→ **Task data**
----

Lemma wlp_request_generation pid iid s (Q : N * KeyGrant → Db → Prop) :
  (∀ r s', entitled_generation s iid pid → but_grants s' = but_grants s →
     (TabletInv s → TabletInv s') → Q r s') →
  wlp (request_generation_key_grant pid iid) s Q.
Proof.
  intros HQ. apply wlp_atomic. apply wlp_skip; [preserve|intros i E].
  apply authorized_generation_spec in E as (Hi & Hs & He).
  pose proof (active_current _ _ _ Hi Hs) as Hc.
  apply wlp_skip; [preserve|intros now _].
  apply wlp_bind. unfold first_where, gets at 1, wlp at 1. apply wlp_bind.
  assert (Hsave : ∀ k g s1, db_generation_key_grants s1 !! k = Some g →
    kg_app_installation g = iid → but_grants s1 = but_grants s →
    (TabletInv s → TabletInv s1) →
    wlp (match kg_status g with
         | GRANT_FAILED | GRANT_REVOKED =>
             save db_generation_key_grants k reset_grant ;;; ret (k, reset_grant g)
         | _ => ret (k, g)
         end) s1 Q).
  { intros k g s1 Hk Hg E1 I1.
    assert (Hsv : wlp (save db_generation_key_grants k reset_grant ;;; ret (k, reset_grant g)) s1 Q).
    { apply wlp_bind, wlp_save. intros g' Hg'. assert (g' = g) as -> by congruence.
      apply wlp_ret, HQ; [exact He|exact E1|]. intros I0.
      apply inv_insert_generation_grant; [|exact (I1 I0)]. intros _. right. cbn. rewrite Hg.
      apply (f_equal db_installations) in E1. change (db_installations s1 = db_installations s) in E1.
      unfold current_row. rewrite E1. exact Hc. }
    destruct (kg_status g); first [exact Hsv|apply wlp_ret, HQ; assumption]. }
  destruct (head _) as [[k g]|] eqn:Eh.
  - apply first_row in Eh as [Hk Hg]. apply andb_true_iff in Hg as [_ Hg%N.eqb_eq].
    apply wlp_ret, Hsave; [exact Hk|exact Hg|reflexivity|auto].
  - apply wlp_bind, wlp_create. intros k Hk. apply wlp_ret, Hsave.
    + apply lookup_insert_eq.
    + reflexivity.
    + reflexivity.
    + apply inv_insert_generation_grant. intros _. right. exact Hc.
Qed.

Lemma keeps_inv_request_generation pid iid :
  preserves keeps_inv (request_generation_key_grant pid iid).
Proof. apply inv_transaction. intros s I. apply wlp_request_generation. auto. Qed.

Lemma readonly_wrap_generation_key g : readonly (wrap_generation_key g).
Proof.
  unfold wrap_generation_key, existing_generation_key, _kek, raise_outcome, unwrap_key,
    parse_p256_public_key. preserve.
  apply readonly_hpke_seal. unfold generation_info. preserve.
Qed.

Lemma readonly_generation_grant_result m now :
  readonly m → readonly (generation_grant_result m now).
Proof.
  intros Hm. unfold generation_grant_result.
  apply preserves_try_except; [exact _|apply readonly_grant_result, Hm|].
  intros e k. destruct (exn_kind e); try discriminate. intros [= <-]. preserve.
Qed.

Lemma generation_result_owner m now s f s' : generation_grant_result m now s = (Val f, s') →
  ∀ g, kg_app_installation (f g) = kg_app_installation g.
Proof.
  unfold generation_grant_result, try_except. intros E.
  destruct (grant_result m now s) as [[a|e] s1] eqn:E1.
  - injection E as -> <-. eapply grant_result_owner, E1.
  - destruct (exn_kind e); try discriminate E. injection E as <- <-. reflexivity.
Qed.

Lemma keeps_inv_process_generation : preserves keeps_inv process_next_generation_key_grant.
Proof.
  apply inv_atomic. intros s I. apply wlp_bind. unfold first_where, gets, wlp at 1.
  destruct (head _) as [[k g]|] eqn:Eh; [|exact I]. apply first_row in Eh as [Hk Hg].
  assert (Hs : kg_status g ≠ GRANT_REVOKED)
    by (unfold claimable_generation_grant in Hg; destruct (kg_status g); done).
  apply wlp_bind, wlp_save. intros g0 Hg0. assert (g0 = g) as -> by congruence.
  set (g1 := g <| kg_status := GRANT_RUNNING |>).
  assert (I1 : TabletInv (s <| db_generation_key_grants ::= <[k:=g1]> |>)).
  { apply inv_insert_generation_grant; [|exact I]. intros _. left.
    apply (holds_generation_key _ k g Hk Hs). }
  apply wlp_skip; [preserve|intros now _].
  apply wlp_skip; [apply readonly_generation_grant_result, readonly_wrap_generation_key|intros f Hf].
  apply wlp_bind, wlp_save. intros g' Hg'. cbn in Hg'. rewrite lookup_insert_eq in Hg'.
  injection Hg' as <-. apply wlp_ret, inv_insert_generation_grant; [|exact I1]. intros _. left.
  rewrite (generation_result_owner _ _ _ _ _ Hf).
  apply (holds_generation_key _ k g1); [apply lookup_insert_eq|done].
Qed.

(** ** Manifests *)

Lemma keeps_tables_capabilities : keeps tablet_tables manifest_capabilities.
Proof. frame. Qed.

Lemma readonly_scope_payload p : readonly (_publication_scope_payload p).
Proof. unfold _publication_scope_payload. preserve. Qed.

Hint Resolve readonly_scope_payload : preserves.

Lemma readonly_manifest_entry pid p : readonly (_publication_manifest_entry pid p).
Proof. unfold _publication_manifest_entry. preserve. Qed.

Hint Resolve readonly_manifest_entry : preserves.

Lemma readonly_state_hash iid i t v ps g c : readonly (manifest_state_hash iid i t v ps g c).
Proof. unfold manifest_state_hash, map_m, canonical_manifest_payload. preserve. Qed.

Hint Resolve readonly_state_hash : preserves.

Lemma keeps_inv_request_manifest iid g now : preserves keeps_inv (request_manifest iid g now).
Proof.
  unfold request_manifest, request_publication_grant. preserve.
  all: first [apply keeps_inv_request_grant|apply keeps_tables_inv; frame].
Qed.

Lemma keeps_inv_claim_manifest l : preserves keeps_inv (claim_next_signed_manifest l).
Proof. apply keeps_tables_inv. frame. Qed.

Lemma keeps_inv_sign_manifest m now : preserves keeps_inv (sign_manifest m now).
Proof.
  unfold sign_manifest, map_m, manifest_grant, upgrade_if_encrypted. preserve.
  all: first [apply keeps_inv_request_grant|apply keeps_tables_inv; unfold map_m; frame].
Qed.

Lemma keeps_inv_build_manifest mid : preserves keeps_inv (build_claimed_signed_manifest mid).
Proof.
  unfold build_claimed_signed_manifest. apply preserves_atomic; [exact _|].
  apply preserves_bind; [exact _|preserve|intros m]. destruct (negb _); [preserve|].
  apply preserves_bind; [exact _|preserve|intros now]. apply preserves_bind; [exact _| |intros f].
  - apply preserves_try_except; [exact _|apply keeps_inv_sign_manifest|]. intros e k.
    destruct (exn_kind e); try discriminate; intros [= <-]; preserve.
  - apply keeps_tables_inv. frame.
Qed.

Lemma keeps_inv_process_manifest others l :
  preserves keeps_inv others → preserves keeps_inv (process_next_signed_manifest others l).
Proof.
  intros Ho. unfold process_next_signed_manifest. preserve.
  all: first [apply keeps_inv_claim_manifest|apply keeps_inv_build_manifest].
Qed.

Lemma keeps_inv_delivery_cycle others n :
  preserves keeps_inv others → preserves keeps_inv (process_delivery_cycle others n).
Proof.
  intros Ho. unfold process_delivery_cycle. generalize (mkDeliveryCycleResult 0 0 0).
  generalize ([] : list N). generalize (Z.to_nat (match n with
    | Some n0 => if n0 =? 0 then PUBLICATION_WORKER_BATCH_SIZE else n0
    | None => PUBLICATION_WORKER_BATCH_SIZE end)).
  intros k. induction k as [|k IH]; intros l r; cbn [delivery_loop]; [preserve|].
  apply preserves_bind; [exact _|apply keeps_inv_process_grant, Ho|intros a].
  apply preserves_bind; [exact _|apply keeps_inv_process_generation|intros b].
  apply preserves_bind; [exact _|apply keeps_inv_process_manifest, Ho|intros c].
  cbv zeta. destruct a, b, c; first [apply IH|preserve].
Qed.
End services.
Lemma wlp_create_user email name s (Q : N → Db → Prop) :
  (∀ k row, db_users s !! k = None → us_password row = None →
     (∀ j v, db_users s !! j = Some v → us_email v ≠ us_email row) →
     Q k (s <| db_users ::= <[k := row]> |>)) →
  wlp (create_user email name) s Q.
Proof.
  intros HQ. unfold create_user, email_taken. apply wlp_bind, wlp_guard. intros _.
  apply wlp_bind, wlp_guard. intros _. cbv zeta. apply wlp_skip; [auto with preserves|].
  intros b [= <-]. apply wlp_bind, wlp_guard. intros He. apply negb_true_iff in He.
  rewrite exists_row_false in He. apply wlp_create. intros k Hk. apply HQ; [exact Hk|reflexivity|].
  intros j v Hj. specialize (He _ _ Hj). apply String.eqb_neq, He.
Qed.

Lemma wlp_create_token u a s (Q : N * string → Db → Prop) :
  (∀ k token raw, tk_user token = u → db_setup_tokens s !! k = None →
     (∀ j v, db_setup_tokens s !! j = Some v → tk_token_hash v ≠ tk_token_hash token) →
     Q (k, raw) (s <| db_setup_tokens ::= <[k := token]> |>)) →
  wlp (create_setup_token_for_user u a) s Q.
Proof.
  intros HQ. unfold create_setup_token_for_user. apply wlp_skip; [auto with preserves|]. intros raw _.
  apply wlp_skip; [auto with preserves|]. intros now _. apply wlp_skip; [auto with preserves|].
  intros b [= <-]. apply wlp_bind, wlp_guard. intros Hh. apply negb_true_iff in Hh.
  rewrite exists_row_false in Hh. apply wlp_bind, wlp_create. intros k Hk. apply wlp_ret, HQ;
    [reflexivity|exact Hk|]. intros j v Hj. apply String.eqb_neq, (Hh _ _ Hj).
Qed.

(** A new account becomes inactive and gets its token. *)
Lemma wlp_inactive_account k row actor s (Q : N * string → Db → Prop) :
  db_users s !! k = None →
  (∀ j v, db_users s !! j = Some v → us_email v ≠ us_email row) →
  (∀ t raw s', new_account s s' k → Q (t, raw) s') →
  wlp (save db_users k (λ u, u <| us_password := None |> <| us_is_active := false |>) ;;;
       create_setup_token_for_user k actor) (s <| db_users ::= <[k := row]> |>) Q.
Proof.
  intros Hk He HQ. apply wlp_bind, wlp_save. intros u Hu.
  cbn in Hu. rewrite lookup_insert_eq in Hu. injection Hu as <-. apply wlp_create_token.
  intros t token raw Htu Ht Hh. apply HQ.
  exists (row <| us_password := None |> <| us_is_active := false |>), t, token.
  repeat split; try assumption. cbn. apply insert_insert_eq.
Qed.
(* ===== verification/TabletDemo.v ===== *)
(** A small fleet on which the theorems of the tablets are evaluated: the
    installation of [Demo.v] with a station, a vehicle and one tablet, and concrete
    stand-ins for the cryptography and the settings of delivery. *)
From Stdlib Require Import Ascii.
From S2P Require Import Prelude Text Versions Models Registry Lifecycle Store Authorization.
From S2P Require Import Fingerprint Artifacts ApplicationSecrets Tablets TabletQueries.
From S2P Require Import Manifests Grants.
From S2P Require Import Restore Queue Assignments Build Worker Admin Retention Simulation.
From S2P Require Import QueueSim AdminSim System Demo.
From S2P Require Import Totality TabletInv TabletServices DeliveryInv.
From S2P Require Import TabletSystem.

Fixpoint repeat_char (n : nat) (c : ascii) : string :=
  match n with O => "" | S n' => String c (repeat_char n' c) end.

Definition demo_secret : string := repeat_char 32 "k"%char.

#[export] Instance demo_suite : HpkeSuite := {|
  PublicKey := string;
  from_encoded_point := Some;
  uncompressed_point := id;
  enc_length := 4;
  suite_encrypt := λ _ plaintext _ _, "enc." +:+ plaintext |}.

#[export] Instance demo_secrets : Secrets := {|
  SECRET_KEY := "secret";
  hmac_sha256 := λ key value, key +:+ "/" +:+ value;
  token_urlsafe := λ s, pretty (length (db_audit s));
  token_bytes := λ s, pretty (length (db_audit s)) |}.

#[export] Instance demo_delivery : DeliverySettings := {|
  OUTBOUND_MAIL_REPORT_ATTACHMENT_MAX_BYTES := 1000;
  report_transfer_configuration := JNull;
  urlsplit := λ _, Some ("https", Some "rescue.euroncap.com", None, None) |}.

#[export] Instance demo_credentials : Credentials := {|
  publication_kek := Val demo_secret;
  publication_signing_key := Val demo_secret;
  active_publication_signing_key := Some demo_secret;
  aes_key_unwrap := λ _ wrapped, Some wrapped;
  ed25519_public_key := id;
  ed25519_sign := λ _ message, "signed";
  read_artifact := λ _, None;
  artifact_signature_payload := λ _ _ c, c |}.

(** Nobody else is at work. *)
Definition nobody : M Db unit := ret tt.

Definition do (r : TabletRequest) (s : Db) : Db := (serve_tablet nobody r s).2.

(** Station 1 and its vehicle; a phone book is published, there is no tablet. *)
Definition fleet_start : Db :=
  demo_superseded
    <| db_stations := <[1%N := mkStation "North" "N" "" "" "" "" 1 true]> ∅ |>
    <| db_vehicles := <[1%N := mkVehicle 1 1 "Engine" "" "" true]> ∅ |>.

(** A tablet is registered and assigned to the vehicle. *)
Definition fleet_assigned : Db :=
  do (AssignVehicle 1 1 1 None) (do (CreateTablet 1 1 "Engine tablet" "") fleet_start).

(** Its adoption is invited, and a device asks for it. *)
Definition fleet_invited : Db := do (InviteAdoption 1 1 None) fleet_assigned.

Definition fleet_token : string := token_urlsafe fleet_assigned.

Definition demo_public_key : string := String (ascii_of_nat 4) (repeat_char 64 "p"%char).

Definition fleet_request (uuid : N) : TabletRequest :=
  RequestAdoption fleet_token uuid "1.2.3" (Some 7) demo_public_key HPKE_CIPHERSUITE.

Definition fleet_requested : Db := do (fleet_request 77) fleet_invited.

Definition fleet_response (s : Db) : string :=
  match db_adoption_requests s !! 1%N with Some r => ar_expected_hmac_digest r | None => "" end.

(** The device answers the challenge, and the tablet goes into service. *)
Definition fleet_adopted : Db :=
  do (CompleteAdoption 1 (fleet_response fleet_requested) true) fleet_requested.

Definition fleet_active : Db := do (ActivateTablet 1 1) fleet_adopted.

(** It asks for a manifest, and the worker prepares one. *)
Definition fleet_pending : Db := do (RequestManifest 1 1 None) fleet_active.

Definition fleet_delivered : Db := do (DeliveryCycle None) fleet_pending.

(** A second tablet joins the fleet. *)
Definition fleet_pair : Db := do (CreateTablet 1 1 "Spare tablet" "") fleet_active.

(** The credential of the installation, and the fleet a month later. *)
Definition fleet_credential : string := token_urlsafe fleet_requested.

Definition fleet_later (s : Db) : Db :=
  s <| db_clock ::= λ t, t + 29 * MICROSECONDS_PER_DAY |>.

Lemma do_step r s : tablet_step s (do r s).
Proof. apply tablet_serve. unfold nobody. preserve. Qed.

Lemma do_reachable r s : tablet_reachable s → tablet_reachable (do r s).
Proof.
  intros (s0 & Hs & Hr). exists s0. split; [exact Hs|]. eapply rtc_r; [exact Hr|apply do_step].
Qed.

Lemma fleet_start_reachable : tablet_reachable fleet_start.
Proof. exists fleet_start. split; [repeat split|reflexivity]. Qed.

Lemma fleet_assigned_reachable : tablet_reachable fleet_assigned.
Proof. apply do_reachable, do_reachable, fleet_start_reachable. Qed.

Lemma fleet_invited_reachable : tablet_reachable fleet_invited.
Proof. apply do_reachable, fleet_assigned_reachable. Qed.

Lemma fleet_requested_reachable : tablet_reachable fleet_requested.
Proof. apply do_reachable, fleet_invited_reachable. Qed.

Lemma fleet_adopted_reachable : tablet_reachable fleet_adopted.
Proof. apply do_reachable, fleet_requested_reachable. Qed.

Lemma fleet_active_reachable : tablet_reachable fleet_active.
Proof. apply do_reachable, fleet_adopted_reachable. Qed.

Lemma fleet_pending_reachable : tablet_reachable fleet_pending.
Proof. apply do_reachable, fleet_active_reachable. Qed.

Lemma fleet_delivered_reachable : tablet_reachable fleet_delivered.
Proof. apply do_reachable, fleet_pending_reachable. Qed.

Lemma fleet_pair_reachable : tablet_reachable fleet_pair.
Proof. apply do_reachable, fleet_active_reachable. Qed.
(* ===== verification/OrganizationSystem.v ===== *)
(** The invariant of people and departments and the transition system of the
    organization services that keeps it. *)
From S2P Require Import Prelude Text Versions Models Registry Lifecycle Store Authorization.
From S2P Require Import Fingerprint Artifacts ApplicationSecrets Tablets Accounts Roles.
From S2P Require Import TabletQueries Manifests Grants Restore Queue Assignments Organizations.
From S2P Require Import Personnel Build Admin Retention Simulation QueueSim Totality.
From S2P Require Import TabletInv TabletServices DeliveryInv TabletSystem RoleInv RoleSystem.

Implicit Types (P : gmap N Person) (A : gmap N PersonnelStationAssignment).

(** Nothing in the row tells who the person was. *)
Definition nameless (p : Person) : Prop :=
  pe_personnel_number p = None ∧ pe_first_name p = None ∧ pe_last_name p = None
  ∧ pe_display_name p = "Former member" ∧ pe_incident_commander_eligible p = false
  ∧ pe_incident_commander_email p = None ∧ pe_email_verified_at p = None
  ∧ pe_lifecycle_status p ≠ PERSON_ACTIVE.

(** An open HOME assignment of the person [k]. *)
Definition home_of A (k j : N) : Prop :=
  ∃ a, A !! j = Some a ∧ ps_person a = k ∧ open_home k a = true.

Record PersonInv P A : Prop := {
  pi_consistent k p : P !! k = Some p → lifecycle_consistent p = true;
  pi_numbers k k' p p' : P !! k = Some p → P !! k' = Some p' → k ≠ k' →
    pe_lifecycle_status p = PERSON_ACTIVE → pe_lifecycle_status p' = PERSON_ACTIVE →
    pe_department p = pe_department p' → pe_personnel_number p ≠ None →
    pe_personnel_number p ≠ pe_personnel_number p';
  pi_nameless k p : P !! k = Some p → pe_lifecycle_status p = PERSON_ANONYMIZED → nameless p;
  pi_assigned k p : P !! k = Some p → ∃ j a, A !! j = Some a ∧ ps_person a = k;
  pi_home k p : P !! k = Some p → pe_lifecycle_status p = PERSON_ACTIVE → ∃ j, home_of A k j;
  pi_one_home k j j' : home_of A k j → home_of A k j' → j = j'
}.

(** A row keeps its department, does not come back into service and, once it says
    nothing about the person, never says anything again. *)
Definition person_history P P' : Prop := ∀ k p, P !! k = Some p →
  ∃ p', P' !! k = Some p' ∧ pe_department p' = pe_department p
    ∧ (pe_lifecycle_status p ≠ PERSON_ACTIVE → pe_lifecycle_status p' ≠ PERSON_ACTIVE)
    ∧ (nameless p → nameless p').

#[export] Instance person_history_preorder : PreOrder person_history.
Proof.
  split.
  - intros P k p Hp. exists p. auto.
  - intros P1 P2 P3 H12 H23 k p Hp. destruct (H12 k p Hp) as (p2 & Hp2 & E2 & S2 & N2).
    destruct (H23 k p2 Hp2) as (p3 & Hp3 & E3 & S3 & N3). exists p3. split_and!; auto. congruence.
Qed.

Inductive OrganizationRequest :=
| CreateStation (actor department : N) (form : StationForm) (active : bool)
| UpdateStation (actor station : N) (form : StationForm) (active : bool)
| DeleteStation (actor station : N)
| CreateVehicle (actor department station : N) (form : VehicleForm) (active : bool)
| UpdateVehicle (actor vehicle : N) (form : VehicleForm) (active : bool)
| RetireVehicle (actor vehicle : N)
| CreatePerson (actor department station : N) (personnel_number : option string)
    (first_name last_name : string) (eligible : bool) (email : string)
| UpdatePerson (actor person : N) (personnel_number : option string)
    (first_name last_name : string)
| SetCommanderEligibility (actor person : N) (eligible : bool) (station : option N)
| SetCommanderEmail (actor person : N) (email : string)
| VerifyCommanderEmail (actor person : N)
| SetRetentionPolicy (actor department : N) (retention_period : Z)
| OffboardPerson (actor person : N)
| AnonymizePerson (actor person : N)
| DeletePerson (actor person : N)
| CreatePersonWithHome (department station actor : N) (effective_at : option Z)
| TransferHome (person station actor : N) (effective_at : option Z)
| CreateTemporaryAssignment (person station actor : N) (valid_until : option Z)
    (reason : string)
| EndTemporaryAssignment (assignment : N) (actor : option N).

----

Look above for the line with "intros Ho. unfold process_next_signed_manifest." and the line with "intros Ho. unfold process_delivery_cycle.". Write out those two lines and all the lines between them, exactly, and no others.

  intros Ho. unfold process_next_signed_manifest. preserve.
  all: first [apply keeps_inv_claim_manifest|apply keeps_inv_build_manifest].
Qed.

Lemma keeps_inv_delivery_cycle others n :
  preserves keeps_inv others → preserves keeps_inv (process_delivery_cycle others n).
Proof.
  intros Ho. unfold process_delivery_cycle. generalize (mkDeliveryCycleResult 0 0 0).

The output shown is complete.